Créer de l’emploi et plus d’accès à la culture

« L’urgence c’est de créer tout de suite des emplois pour les habitants des quartiers populaires. Toute entreprise, partout en France, qui recrutera un habitant des quartiers prioritaires en CDI bénéficiera de 15000 euros sur 3 ans. Pour la plupart, c’est comme si elles ne payaient plus de charges ! Il faut recréer de la mobilité pour que les habitants des quartiers populaires ne soient plus assignés à résidence. Je propose aussi un pass culture de 500 € pour tous les jeunes de 18 ans, une lutte forte contre les discriminations et plus de logements pour les jeunes.»

Pour Emmanuel Macron, il faut chercher des solutions dans la nouvelle économie et les nouvelles technologies qui permettent à des jeunes gens issus de quartiers populaires de créer leur propre emploi, leur propre entreprise, à l’image des VTC (Véhicule de Tourisme avec Chauffeurs). Encore ministre de l’Economie, il avait déclaré : « Un jeune n’a pas envie qu’on l’assiste. Ce qui est insupportable, quand on vient d’un quartier, c’est de considérer qu’on est un public éligible à des mécanismes d’aide. Moi, je leur parle création d’entreprises, plaidait-il lorsqu’il était encore ministre. Pour eux, trouver des clients, c’est plus facile que de trouver un employeur. »

 

François Fillon

Le candidat Les Républicains n’a pas répondu à nos différentes sollicitations.

Néanmoins, une plongée dans son programme et ses différents discours et déclarations permettent de pointer la vision du candidat Les Républicains à l’élection présidentielle.

Les banlieues demeurent des zones de non-droit pour l’ancien Premier ministre. Lors d’un meeting intervenu à la suite du viol présumé de Théo, à Aulnay-sous-Bois, devant une salle acquise, François Fillon a dénoncé les « excités en cagoule qui caillassent les pompiers » et aux « irresponsables qui tirent à balles réelles » sur la police.  « Ce ne sont pas des sauvageons, ce sont des sauvages » a t-il ajouté, en référence aux échauffourées en marge des manifestations en soutien à Théo.

Il est par ailleurs favorable à l’abaissement de la majorité pénale à 16 ans : « J’ai très longtemps hésité sur cette mesure, mais elle est aujourd’hui indispensable compte tenu de la montée de la violence des mineurs. Concrètement, il n’y aura donc plus d’excuse de minorité pour le délinquant de 16 ou 17 ans qui commettra un délit ou un crime. Il sera jugé pour ses actes, comme un adulte ! ».

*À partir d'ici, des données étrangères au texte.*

(** X8: a candidate that shares no token with the query gets a raw BM25 of
    0 and an exact overlap of 0, when no query token is "constructor". *)
Theorem X8_no_shared_token_no_lexical_signal
  (tokenize : string -> list string) (qTok : list string)
  (useExternalScore : bool) (qEmb : list R) (recencyHalfLife : R) (now : Z)
  (docs_length : nat) (gDF : gmap string nat) (avg : R) (d : Doc) :
  no_inherited_key qTok ->
  Forall (fun t => t ∉ tokenize (doc_chunk d)) qTok ->
  let p := pre_of tokenize qTok useExternalScore qEmb recencyHalfLife now docs_length gDF
             avg d in
  bm25 p = 0 /\ exact_ p = 0.
Proof.
  intros _ H p. unfold p. cbn [pre_of bm25 exact_]. split.
  - unfold bm25_of.
    pose proof (bm25_fold_bounds qTok docs_length gDF (tfMap (tokenize (doc_chunk d)))
                  (INR (or_count (Some (length (tokenize (doc_chunk d)))) 1)) avg 0 0 0) as Hb.
    rewrite !Rmult_0_r, !Rplus_0_r in Hb.
    apply Rle_antisym; apply Hb; try lra.
    all: rewrite Forall_forall in H |- *; intros t Ht tf Htf;
      rewrite tfMap_count, (term_count_not_elem _ t (H t Ht)) in Htf;
      discriminate.
  - unfold exact_of.
    assert (E : List.filter
                  (fun t => bool_decide
                              (t ∈ (list_to_set (tokenize (doc_chunk d)) : gset string)))
                  qTok = []).
    { clear p. induction H as [|t qTok Ht H IH]; [reflexivity |].
      cbn [List.filter]. rewrite bool_decide_eq_false_2; [exact IH |].
      rewrite elem_of_list_to_set. exact Ht. }
    rewrite E. cbn. lra.
Qed.

Lemma X8_no_shared_token_no_lexical_signal_witness :
  let tokenize := tokenizer_of default_params in
  let qTok := ["machine"; "learning"] in
  let d := doc_of "cooking recipes" in
  no_inherited_key qTok /\
  Forall (fun t => t ∉ tokenize (doc_chunk d)) qTok /\
  bm25 (pre_of tokenize qTok false [] 60 0 3 ∅ 3 d) = 0 /\
  exact_ (pre_of tokenize qTok false [] 60 0 3 ∅ 3 d) = 0.
Proof.
  intros tokenize qTok d.
  assert (Hk : no_inherited_key qTok).
  { apply (bool_decide_unpack _). vm_compute. exact I. }
  assert (H : Forall (fun t => t ∉ tokenize (doc_chunk d)) qTok).
  { apply (bool_decide_unpack _). vm_compute. exact I. }
  split; [exact Hk |]. split; [exact H |].
  exact (X8_no_shared_token_no_lexical_signal tokenize qTok false [] 60 0 3 ∅ 3 d Hk H).
Defined.

Lemma avgLen_nonneg (tokenize : string -> list string) (batch : list Doc) :
  0 <= avgLen tokenize batch.
Proof.
  unfold avgLen.
  assert (H1 : 0 < INR (Nat.max (length batch) 1)) by (apply lt_0_INR; lia).
  pose proof (pos_INR (fold_left (fun s d => (s + length (tokenize (doc_chunk d)))%nat)
                         batch 0%nat)) as H2.
  apply Rmult_le_pos; [exact H2 |]. left. now apply Rinv_0_lt_compat.
Qed.

Lemma length_ratio_nonneg (n : nat) (avg : R) :
  0 <= avg -> 0 <= INR (or_count (Some n) 1) / avg.
Proof.
  intros Ha. pose proof (pos_INR (or_count (Some n) 1)) as Hn.
  destruct Ha as [Ha | <-].
  - apply Rmult_le_pos; [exact Hn |]. left. now apply Rinv_0_lt_compat.
  - unfold Rdiv. rewrite Rinv_0. lra.
Qed.

Lemma idf_upper (docs_length : nat) (gDF : gmap string nat) (t : string) :
  idf docs_length gDF t <= ln (INR (docs_length + 1)).
Proof.
  unfold idf.
  assert (H1 : (1 <= or_count (gDF !! t) 1)%nat) by (destruct (gDF !! t) as [[|n]|]; cbn; lia).
  apply le_INR in H1. cbn [INR] in H1.
  assert (HN : 0 < INR (docs_length + 1)) by (apply lt_0_INR; lia).
  set (df := INR (or_count (gDF !! t) 1)) in *.
  assert (Hr : 0 < INR (docs_length + 1) / df <= INR (docs_length + 1)).
  { split.
    - apply Rdiv_lt_0_compat; lra.
    - apply Rmult_le_reg_r with (r := df); [lra |].
      replace (INR (docs_length + 1) / df * df) with (INR (docs_length + 1)) by (field; lra).
      nra. }
  destruct Hr as [Hr1 [Hr2 | Hr2]].
  - left. now apply ln_increasing.
  - rewrite Hr2. lra.
Qed.

Lemma bm25_term_bounds (docs_length : nat) (gDF : gmap string nat) (t : string)
  (tf : nat) (len avg : R) :
  0 <= idf docs_length gDF t -> 0 <= len / avg ->
  0 <= bm25_term docs_length gDF t (S tf) len avg
    <= (k1 + 1) * ln (INR (docs_length + 1)).
Proof.
  intros Hidf Hratio. unfold bm25_term.
  pose proof (idf_upper docs_length gDF t) as Hup.
  destruct k1_b_positive as (Hk & Hb0 & Hb1).
  set (c := k1 * (1 - b + b * (len / avg))).
  assert (Hc : 0 < c) by (unfold c; apply Rmult_lt_0_compat; [exact Hk | nra]).
  assert (Htf : 0 < INR (S tf)) by (apply lt_0_INR; lia).
  set (x := INR (S tf)) in *.
  assert (Hg : 0 <= x * (k1 + 1) / (x + c) <= k1 + 1).
  { split.
    - apply Rmult_le_pos; [nra |]. left. apply Rinv_0_lt_compat. lra.
    - apply Rmult_le_reg_r with (r := x + c); [lra |].
      replace (x * (k1 + 1) / (x + c) * (x + c)) with (x * (k1 + 1)) by (field; lra).
      nra. }
  set (g := x * (k1 + 1) / (x + c)) in *.
  set (i := idf docs_length gDF t) in *.
  split; [apply Rmult_le_pos; lra |].
  apply Rle_trans with (r2 := (k1 + 1) * i).
  - rewrite (Rmult_comm i g). apply Rmult_le_compat_r; lra.
  - apply Rmult_le_compat_l; lra.
Qed.

(** X9: for a query without repeated tokens, none of them "constructor",
    the raw BM25 of every candidate of every batch is at least 0 and at
    most [qTok.length * (k1 + 1) * ln(docs.length + 1)]. *)
Theorem X9_bm25_bounds
  (tokenize : string -> list string) (qTok : list string)
  (useExternalScore : bool) (qEmb : list R) (recencyHalfLife : R) (now : Z)
  (docs batch : list Doc) (d : Doc) :
  no_inherited_key qTok ->
  NoDup qTok ->
  let p := pre_of tokenize qTok useExternalScore qEmb recencyHalfLife now (length docs)
             (globalDF tokenize qTok docs) (avgLen tokenize batch) d in
  0 <= bm25 p <= INR (length qTok) * ((k1 + 1) * ln (INR (length docs + 1))).
Proof.
  intros _ Hnd p. unfold p. cbn [pre_of bm25]. unfold bm25_of.
  pose proof (bm25_fold_bounds qTok (length docs) (globalDF tokenize qTok docs)
                (tfMap (tokenize (doc_chunk d)))
                (INR (or_count (Some (length (tokenize (doc_chunk d)))) 1))
                (avgLen tokenize batch) 0 ((k1 + 1) * ln (INR (length docs + 1))) 0) as Hb.
  rewrite Rmult_0_r, !Rplus_0_l in Hb. apply Hb.
  - split; [lra |]. apply Rmult_le_pos; [unfold k1; lra |].
    rewrite <- ln_1. destruct (length docs) as [|n] eqn:E.
    + cbn. lra.
    + left. apply ln_increasing; [lra |]. apply lt_1_INR. lia.
  - rewrite Forall_forall. intros t _ tf _. apply bm25_term_bounds.
    + apply idf_nonneg. rewrite globalDF_count.
      pose proof (occurrences_NoDup_le qTok t Hnd).
      pose proof (document_frequency_le tokenize docs t). nia.
    + apply length_ratio_nonneg, avgLen_nonneg.
Qed.

Lemma X9_bm25_bounds_witness :
  let tokenize := tokenizer_of default_params in
  let qTok := ["machine"; "learning"] in
  no_inherited_key qTok /\
  NoDup qTok /\
  0 <= bm25 (pre_of tokenize qTok false [] 60 0 (length three_docs)
               (globalDF tokenize qTok three_docs) (avgLen tokenize three_docs)
               (doc_of "machine learning basics"))
    <= INR (length qTok) * ((k1 + 1) * ln (INR (length three_docs + 1))).
Proof.
  intros tokenize qTok.
  assert (Hk : no_inherited_key qTok).
  { apply (bool_decide_unpack _). vm_compute. exact I. }
  assert (H : NoDup qTok) by (apply (bool_decide_unpack _); vm_compute; exact I).
  split; [exact Hk |]. split; [exact H |].
  exact (X9_bm25_bounds tokenize qTok false [] 60 0 three_docs three_docs
           (doc_of "machine learning basics") Hk H).
Defined.

Lemma filter_length_all {A} (f : A -> bool) (l : list A) :
  length (List.filter f l) = length l <-> Forall (fun x => f x = true) l.
Proof.
  induction l as [|x l IH]; [split; [constructor | reflexivity] |].
  cbn [List.filter]. pose proof (filter_length_le f l) as Hle.
  destruct (f x) eqn:E; cbn [length]; split.
  - intros H. constructor; [exact E | apply IH; lia].
  - intros H. apply Forall_cons in H as [_ H]. f_equal. now apply IH.
  - lia.
  - intros H. apply Forall_cons in H as [H _]. congruence.
Qed.

(** X10: with a non-empty query-token sequence the exact overlap of a
    candidate lies in [0,1], and it is 1 exactly when every query token is
    a token of the candidate. *)
Theorem X10_exact_overlap_range
  (tokenize : string -> list string) (qTok : list string)
  (useExternalScore : bool) (qEmb : list R) (recencyHalfLife : R) (now : Z)
  (docs_length : nat) (gDF : gmap string nat) (avg : R) (d : Doc) :
  qTok <> [] ->
  let p := pre_of tokenize qTok useExternalScore qEmb recencyHalfLife now docs_length gDF
             avg d in
  0 <= exact_ p <= 1 /\
  (exact_ p = 1 <-> Forall (fun t => t ∈ tokenize (doc_chunk d)) qTok).
Proof.
  intros Hne p. unfold p. cbn [pre_of exact_]. unfold exact_of.
  set (f := fun t => bool_decide
                       (t ∈ (list_to_set (tokenize (doc_chunk d)) : gset string))).
  pose proof (filter_length_le f qTok) as Hle.
  assert (HL : 0 < INR (length qTok)).
  { apply lt_0_INR. destruct qTok; [congruence | cbn; lia]. }
  pose proof (pos_INR (length (List.filter f qTok))) as Hn.
  apply le_INR in Hle.
  set (n := INR (length (List.filter f qTok))) in *.
  set (L := INR (length qTok)) in *.
  assert (Hdiv : n / L * L = n) by (field; lra).
  split; [split |].
  - apply Rmult_le_pos; [exact Hn |]. left. now apply Rinv_0_lt_compat.
  - apply Rmult_le_reg_r with (r := L); [exact HL |]. rewrite Hdiv. lra.
  - assert (Hall : Forall (fun t => t ∈ tokenize (doc_chunk d)) qTok
                   <-> Forall (fun x => f x = true) qTok).
    { rewrite !Forall_forall. split; intros H t Ht; specialize (H t Ht); unfold f in *.
      - apply bool_decide_eq_true_2, elem_of_list_to_set, H.
      - apply bool_decide_eq_true_1, elem_of_list_to_set in H. exact H. }
    rewrite Hall, <- filter_length_all. split.
    + intros H. apply INR_eq. fold n L. rewrite <- Hdiv, H. lra.
    + intros H. unfold n, L. rewrite H. field. fold L. lra.
Qed.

L’ancien Premier ministre fustige une « fracture territoriale » et propose, afin de favoriser la mixité sociale, de supprimer les aides à la construction de logements sociaux lorsqu’il y en a déjà plus de 30 % dans la commune.

Il dénonce également le communautarisme : « De faiblesses en abandons, de renoncements en compromis, nous avons laissé proliférer des zones de non-droit, expliquait François Fillon à Charleville-Mézières, le 2 février. Désormais, dans bien des lieux, les règles salafistes semblent prendre le pas sur les lois de la République (…) Nous ne pouvons pas abandonner à leur sort les populations qui vivent dans les banlieues. » Dans la brochure des « Femmes avec Fillon », il s’inquiète ainsi de « la dégradation de la condition des femmes dans les banlieues».

François Fillon veut « retirer les allocations familiales aux parents dont les enfants commettent des manquements répétés » et « rendre aux chefs d’établissement la possibilité d’imposer le port de l’uniforme ».